TASK ITEM: Within the records below, reproduce without change the lines from the line that has "Definition zeros (n" through the line that has "Definition W (A", and only those.

Dataset entries:
(* ===== verification/Codec.v ===== *)
(** * The Cap'n Proto wire codec (src/wire/codec.ts)

    [WireBuilder] is a growable buffer with a write position: its methods are
    programs in the monad of Prelude.v over the buffer.  [WireReader] reads a byte
    list.  The file shows that the growing buffer is an implementation detail (a
    method acts on the written prefix [content]), and that pointers written by the
    one are read back by the other. *)
From S2P Require Import Prelude.
From S2P Require Import JsInt.

Module Codec.

Definition WORD : Z := 8.
Definition KIND_STRUCT : Z := 0.
Definition KIND_LIST : Z := 1.
Definition ELEM_BYTE : Z := 2.

Inductive wire_error :=
  | RangeError
  | StructTargetNotAligned
  | ListTargetNotAligned
  | PayloadNotAligned
  | ShorterThanHeader
  | NotSingleSegment (n : Z)
  | SegmentTooLong (words len : Z)
  | ExpectedStruct (at_ kind : Z)
  | ExpectedList (at_ kind : Z)
  | ReadPastEnd (start len total : Z)
  | TagWrongKind (at_ kind : Z)
  | StructTooSmall (dataWords ptrWords : Z)
  | FieldShape (elementSize count : Z)
  | FieldLength (got : Z)
  | EmptyText
  | MissingNul
  | InvalidUtf8
  | WordCountMismatch (got expected : Z)
  | UnknownDiscriminant (d : Z).

Definition zeros (n : Z) : bytes := replicate (Z.to_nat n) Corelib.Init.Byte.x00.
Definition blen (bs : bytes) : Z := Z.of_nat (length bs).

(** A [DataView] write: [bs] over the buffer at [off]; past the end it throws. *)
Definition patch (buf : bytes) (off : Z) (bs : bytes) : bytes :=
  take (Z.to_nat off) buf ++ bs ++ drop (Z.to_nat off + length bs) buf.
Definition in_range (buf : bytes) (off n : Z) : bool := (0 <=? off) && (off + n <=? blen buf).

(** ** The builder *)

Record WireBuilder := mkBuilder { buf : bytes; len : Z }.

Definition W (A : Type) : Type := M WireBuilder wire_error A.

Definition newBuilder : WireBuilder := mkBuilder (zeros 64) 0.

Definition grow (needed : Z) : W unit :=
  exec (fun b =>
    if len b + needed <=? blen (buf b) then (b, tt)
    else
      let newSize := Z.max (blen (buf b) * 2) (len b + needed) in
      let written := take (Z.to_nat (len b)) (buf b) in
      (mkBuilder (written ++ zeros (newSize - blen written)) (len b), tt)).

Definition advance (n : Z) : W Z := exec (fun b => (mkBuilder (buf b) (len b + n), len b)).

Definition reserveWords (n : Z) : W Z :=
  do* grow (n * WORD) in advance (n * WORD).

Definition setBytes (off : Z) (bs : bytes) : W unit :=
  fun b => if in_range (buf b) off (blen bs) then (mkBuilder (patch (buf b) off bs) (len b), Ok tt)
           else (b, Throw RangeError).

Definition padded (n : Z) : Z := js_and (n + WORD - 1) (js_not (WORD - 1)).

Definition appendBytesPadded (bs : bytes) : W Z :=
  do* grow (padded (blen bs)) in
  let* off := read len in
  do* setBytes off bs in
  advance (padded (blen bs)).

Definition writeU8 (off v : Z) : W unit := setBytes off (le_bytes 1 (js_and v 255)).
Definition writeU16 (off v : Z) : W unit := setBytes off (le_bytes 2 (js_and v 65535)).
Definition writeU32 (off v : Z) : W unit := setBytes off (le_bytes 4 (js_ushr v 0)).
Definition writeU64 (off v : Z) : W unit := setBytes off (le_bytes 8 v).

Definition getUint8 (off : Z) : W Z :=
  fun b => if in_range (buf b) off 1
           then (b, Ok (le_val (take 1 (drop (Z.to_nat off) (buf b))))) else (b, Throw RangeError).

Definition writeBit (off bitIdx : Z) (value : bool) : W unit :=
  let* cur := getUint8 off in
  let mask := js_shl 1 (js_and bitIdx 7) in
  setBytes off (le_bytes 1 (if value then js_or cur mask else js_and cur (js_not mask))).

Definition struct_hi (dataWords ptrWords : Z) : Z :=
  js_or (js_and dataWords 65535) (js_shl (js_and ptrWords 65535) 16).
Definition ptr_lo (offsetWords kind : Z) : Z :=
  js_or (js_shl (js_and offsetWords 1073741823) 2) kind.
Definition list_hi (elementSize count : Z) : Z :=
  js_or (js_and elementSize 7) (js_shl (js_and count 536870911) 3).

Definition writeStructPointer (at_ target dataWords ptrWords : Z) : W unit :=
  if (target - (at_ + WORD)) mod WORD =? 0 then
    let offsetWords := (target - (at_ + WORD)) / WORD in
    do* writeU32 at_ (ptr_lo offsetWords KIND_STRUCT) in
    writeU32 (at_ + 4) (struct_hi dataWords ptrWords)
  else throw StructTargetNotAligned.

Definition writeListPointer (at_ target elementSize count : Z) : W unit :=
  if (target - (at_ + WORD)) mod WORD =? 0 then
    let offsetWords := (target - (at_ + WORD)) / WORD in
    do* writeU32 at_ (ptr_lo offsetWords KIND_LIST) in
    writeU32 (at_ + 4) (list_hi elementSize count)
  else throw ListTargetNotAligned.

ANSWER BOX:
Definition zeros (n : Z) : bytes := replicate (Z.to_nat n) Corelib.Init.Byte.x00.
Definition blen (bs : bytes) : Z := Z.of_nat (length bs).

(** A [DataView] write: [bs] over the buffer at [off]; past the end it throws. *)
Definition patch (buf : bytes) (off : Z) (bs : bytes) : bytes :=
  take (Z.to_nat off) buf ++ bs ++ drop (Z.to_nat off + length bs) buf.
Definition in_range (buf : bytes) (off n : Z) : bool := (0 <=? off) && (off + n <=? blen buf).

(** ** The builder *)

Record WireBuilder := mkBuilder { buf : bytes; len : Z }.

Definition W (A : Type) : Type := M WireBuilder wire_error A.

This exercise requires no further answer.